+++ Given records +++

(** * EMORECO backend: the audio-analysis relay

    A shallow embedding of the four deployment variants of the
    [/api/analyze-audio] route and of the helpers they share:

    - [Fallback]  : src/api/audio-analysis.js (simulated data on any failure)
    - [Basic]     : src/unnamed/part_000, first file (transcription only)
    - [Parallel]  : src/unnamed/part_000, second file (Promise.all + Perplexity)
    - [Watson]    : src/unnamed/part_001 (sequential, Hugging Face + IBM Watson)

    JavaScript strings are sequences of UTF-16 code units, numbers are
    modelled by exact rationals, and every network call is an event appended
    to a log, answered by an oracle of the surrounding world. *)

From Stdlib Require Import List ZArith QArith Qround NArith Bool String Ascii Lia Lqa.
Import ListNotations.

Set Implicit Arguments.
Set Warnings "-register-all".

(* ================================================================== *)
(** ** JavaScript values *)

Module JS.

(** A string is its list of UTF-16 code units. *)
Definition jsstring : Type := list N.

(** An ASCII literal of the source, as code units. *)
Fixpoint str (s : string) : jsstring :=
  match s with
  | EmptyString => []
  | String a s' => N_of_ascii a :: str s'
  end.

Definition jsstring_eqb (a b : jsstring) : bool :=
  if list_eq_dec N.eq_dec a b then true else false.

(** The code units matched by the regular expression class [\s]. *)
Definition isWhiteSpace (c : N) : bool :=
  ((9 <=? c) && (c <=? 13)         (* \t \n \v \f \r *)
   || (c =? 32)                    (* space *)
   || (c =? 160)                   (* U+00A0 *)
   || (c =? 5760)                  (* U+1680 *)
   || ((8192 <=? c) && (c <=? 8202))   (* U+2000 .. U+200A *)
   || (c =? 8232) || (c =? 8233)   (* U+2028, U+2029 *)
   || (c =? 8239)                  (* U+202F *)
   || (c =? 8287)                  (* U+205F *)
   || (c =? 12288)                 (* U+3000 *)
   || (c =? 65279))%N.             (* U+FEFF *)

(** [s.split(/\s+/)]: [tok] is the substring collected since the end of
    the last separator, [inSep] tells that the previous code unit belonged
    to a separator.  A separator at the very start pushes the empty
    substring before it, and the substring after the last separator is
    always pushed, empty or not. *)
Fixpoint splitWs (tok : jsstring) (inSep : bool) (s : jsstring)
  : list jsstring :=
  match s with
  | [] => [tok]
  | c :: s' =>
      if isWhiteSpace c then
        if inSep then splitWs [] true s'
        else tok :: splitWs [] true s'
      else splitWs (tok ++ [c]) false s'
  end.

Definition split_whitespace (s : jsstring) : list jsstring :=
  splitWs [] false s.

(** Numbers are exact rationals, standing for the doubles of JavaScript.
    [Math.round]: nearest integer, ties towards +infinity. *)
Definition Math_round (x : Q) : Z := Qfloor (x + (1 # 2)).

(** Opaque JSON documents passed through from the providers. *)
Inductive JSON : Type :=
| JNull
| JBool (b : bool)
| JNum (q : Q)
| JStr (s : jsstring)
| JArr (items : list JSON)
| JObj (fields : list (string * JSON)).

(** Truthiness of a JSON value, for [x || fallback]. *)
Definition truthy (j : JSON) : bool :=
  match j with
  | JNull => false
  | JBool b => b
  | JNum q => negb (Qeq_bool q 0)
  | JStr s => match s with [] => false | _ => true end
  | JArr _ | JObj _ => true
  end.

Definition json_or (j fallback : JSON) : JSON :=
  if truthy j then j else fallback.

(** [s || fallback] for a string that may be null or undefined. *)
Definition str_or (s : option jsstring) (fallback : option jsstring)
  : option jsstring :=
  match s with
  | Some (_ :: _) => s
  | _ => fallback
  end.

(** [n || fallback] for a number that may be null or undefined. *)
Definition falsyNum (n : option Q) : bool :=
  match n with
  | None => true
  | Some q => Qeq_bool q 0
  end.

Definition num_or (n : option Q) (fallback : Q) : option Q :=
  if falsyNum n then Some fallback else n.

(** A thrown value: an [Error] with its message; axios errors also carry
    the body of the response, read as [error.response?.data]. *)
Record JsError : Type := mkError {
  message : jsstring;
  response_data : option JSON
}.

(** [new Error(msg)] *)
Definition Error (msg : jsstring) : JsError := mkError msg None.

(** The [TypeError] raised by reading property [prop] of [undefined]. *)
Definition TypeError (prop : string) : JsError :=
  Error (str ("Cannot read properties of undefined (reading '"
                ++ prop ++ "')")).

(** [s || 'literal'] where [s] may be missing or empty. *)
Definition str_or_lit (s : option jsstring) (fallback : jsstring)
  : jsstring :=
  match s with
  | Some (c :: s') => c :: s'
  | _ => fallback
  end.

(** [{ error: <message> }] *)
Definition errorObject (msg : jsstring) : JSON :=
  JObj [("error"%string, JStr msg)].

End JS.
Import JS.

(* ================================================================== *)
(** ** calculateWPM (identical in the three files that define it) *)

(** [calculateWPM(text, audioDuration)].  The guard [!audioDuration ||
    audioDuration === 0] comes first, so [text.split] throws on a missing
    text only when the duration is a non-zero number. *)
Definition calculateWPM (text : option jsstring) (audioDuration : option Q)
  : JsError + Z :=
  match audioDuration with
  | None => inr 0%Z
  | Some d =>
      if Qeq_bool d 0 then inr 0%Z
      else
        match text with
        | None => inl (TypeError "split")
        | Some t =>
            let words := List.length (split_whitespace t) in
            let minutes := (d / 60)%Q in
            inr (Math_round (inject_Z (Z.of_nat words) / minutes))
        end
  end.

(* ================================================================== *)
(** ** Configuration, requests and the outside world *)

Definition Bytes : Type := list Byte.byte.

(** The credentials read from [process.env] when the module is loaded. *)
Record Config : Type := {
  ASSEMBLYAI_API_KEY : option jsstring;
  HUGGING_FACE_TOKEN : option jsstring;
  PERPLEXITY_API_KEY : option jsstring;
  IBM_WATSON_API_KEY : option jsstring;
  IBM_WATSON_URL : option jsstring
}.

(** [!!KEY]: an environment variable is usable when set and non-empty. *)
Definition configured (key : option jsstring) : bool :=
  match key with
  | Some (_ :: _) => true
  | _ => false
  end.

(** [req.file], as multer's memory storage leaves it. *)
Record File : Type := { buffer : Bytes }.

(** The body of [GET /v2/transcript/:id]; every field may be missing
    ([None], and [JNull] for the sentiment results). *)
Record TranscriptData : Type := {
  status : option jsstring;
  text : option jsstring;
  transcript : option jsstring;
  confidence : option Q;
  audio_duration : option Q;
  sentiment_analysis_results : JSON;
  error : option jsstring
}.

(** What the template literal of [processWithPerplexity] interpolates. *)
Record Prompt : Type := {
  TRANSCRIPT : option jsstring;
  speech_wordsPerMinute : Z;
  speech_confidence : option Q;
  speech_audioDuration : option Q;
  sentiment_analysis : JSON;
  EMOTION_ANALYSIS : JSON
}.

Inductive Request : Type :=
| Upload (audio : Bytes)                     (* POST api.assemblyai.com/v2/upload *)
| Transcribe (audio_url : option jsstring)   (* POST api.assemblyai.com/v2/transcript *)
| Status (id : option jsstring)              (* GET  api.assemblyai.com/v2/transcript/:id *)
| EmotionAudio (audio : Bytes)               (* POST superb/hubert-large-superb-er *)
| EmotionText (inputs : option jsstring)     (* POST j-hartmann/emotion-english-distilroberta-base *)
| Perplexity (prompt : Prompt)               (* POST api.perplexity.ai/chat/completions *)
| Tone (txt : option jsstring).              (* POST IBM Watson /v3/tone *)

Inductive Event : Type :=
| Call (r : Request)                 (* the request is issued *)
| Settle (r : Request) (ok : bool)   (* its promise is fulfilled or rejected *)
| Sleep (ms : Z).                    (* a [setTimeout] of [ms] has elapsed *)

(** The third-party services.  The status endpoint is asked repeatedly, so
    its answer depends on how many status requests came before. *)
Record World : Type := {
  post_upload : Bytes -> JsError + option jsstring;
  post_transcript : option jsstring -> JsError + option jsstring;
  get_transcript : option jsstring -> nat -> JsError + TranscriptData;
  post_emotion_audio : Bytes -> JsError + JSON;
  post_emotion_text : option jsstring -> JsError + JSON;
  post_perplexity : Prompt -> JsError + JSON;
  post_tone : option jsstring -> JsError + JSON
}.

(** What one request has done so far. *)
Record St : Type := {
  log : list Event;
  polls : nat
}.

Definition st0 : St := {| log := []; polls := 0 |}.

(* ================================================================== *)
(** ** A state and exception monad for the async functions *)

(** How a computation ends: with a value, with a thrown error, or cut short
    because the fuel given to a loop ran out; [processWithAssemblyAI_shape]
    below shows that the last case does not arise. *)
Inductive Outcome (A : Type) : Type :=
| Return (a : A)
| Throw (e : JsError)
| OutOfFuel.
Arguments Return {A} a.
Arguments Throw {A} e.
Arguments OutOfFuel {A}.

Definition M (A : Type) : Type := St -> Outcome A * St.

Definition ret {A} (a : A) : M A := fun st => (Return a, st).

Definition throw {A} (e : JsError) : M A := fun st => (Throw e, st).

Definition bind {A B} (m : M A) (k : A -> M B) : M B :=
  fun st =>
    match m st with
    | (Return a, st') => k a st'
    | (Throw e, st') => (Throw e, st')
    | (OutOfFuel, st') => (OutOfFuel, st')
    end.

(** [try { m } catch (e) { h e }] *)
Definition try_catch {A} (m : M A) (h : JsError -> M A) : M A :=
  fun st =>
    match m st with
    | (Throw e, st') => h e st'
    | r => r
    end.

Definition lift {A} (r : JsError + A) : M A :=
  match r with
  | inr a => ret a
  | inl e => throw e
  end.

Definition emit (e : Event) : M unit :=
  fun st => (Return tt, {| log := log st ++ [e]; polls := polls st |}).

Declare Scope js_scope.
Delimit Scope js_scope with js.
Notation "x <- m ;; k" := (bind m (fun x => k))
  (at level 100, m at next level, right associativity) : js_scope.
Notation "m ;;; k" := (bind m (fun _ => k))
  (at level 100, right associativity) : js_scope.
Open Scope js_scope.

Definition is_ok {A} (r : JsError + A) : bool :=
  match r with inr _ => true | inl _ => false end.

(** [await axios.post/get(...)]: the request is issued, then its promise
    settles with the answer of the world. *)
Definition await_http {A} (r : Request) (answer : JsError + A) : M A :=
  emit (Call r) ;;;
  emit (Settle r (is_ok answer)) ;;;
  lift answer.

(** [await new Promise(resolve => setTimeout(resolve, ms))] *)
Definition sleep (ms : Z) : M unit := emit (Sleep ms).

(* ================================================================== *)
(** ** processWithAssemblyAI (identical in the three files that define it) *)

Section Transcription.

Variable w : World.

Definition maxAttempts : nat := 30.

(** [result.status === 'completed' || result.status === 'error'] *)
Definition has_status (result : TranscriptData) (s : string) : bool :=
  match status result with
  | Some s' => jsstring_eqb s' (str s)
  | None => false
  end.

Definition terminal (result : TranscriptData) : bool :=
  has_status result "completed" || has_status result "error".

(** [await axios.get(`.../v2/transcript/${transcriptId}`)] *)
Definition get_status (transcriptId : option jsstring) : M TranscriptData :=
  fun st =>
    await_http (Status transcriptId)
      (get_transcript w transcriptId (polls st))
      {| log := log st; polls := S (polls st) |}.

(** The [while (attempts < maxAttempts)] loop; it leaves [attempts] and
    [result] as the code after the loop finds them.  [fuel] bounds the
    number of tests of the loop condition; [S maxAttempts] is enough. *)
Fixpoint pollLoop (fuel : nat) (transcriptId : option jsstring)
         (attempts : nat) (result : option TranscriptData)
  : M (nat * option TranscriptData) :=
  match fuel with
  | O => fun st => (OutOfFuel, st)
  | S fuel' =>
      if attempts <? maxAttempts then
        sleep 3000 ;;;
        checkResponse <- get_status transcriptId ;;
        let result := Some checkResponse in
        if terminal checkResponse then ret (attempts, result)   (* break *)
        else pollLoop fuel' transcriptId (S attempts) result
      else ret (attempts, result)
  end.

Definition timeoutMessage : jsstring :=
  str "Processing timeout - audio too long or server busy".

+++

Your response should hold the lines from the first line of the entries above through the line with "From Stdlib Require", each retyped exactly, and nothing else.

(** * EMORECO backend: the audio-analysis relay

    A shallow embedding of the four deployment variants of the
    [/api/analyze-audio] route and of the helpers they share:

    - [Fallback]  : src/api/audio-analysis.js (simulated data on any failure)
    - [Basic]     : src/unnamed/part_000, first file (transcription only)
    - [Parallel]  : src/unnamed/part_000, second file (Promise.all + Perplexity)
    - [Watson]    : src/unnamed/part_001 (sequential, Hugging Face + IBM Watson)

    JavaScript strings are sequences of UTF-16 code units, numbers are
    modelled by exact rationals, and every network call is an event appended
    to a log, answered by an oracle of the surrounding world. *)

From Stdlib Require Import List ZArith QArith Qround NArith Bool String Ascii Lia Lqa.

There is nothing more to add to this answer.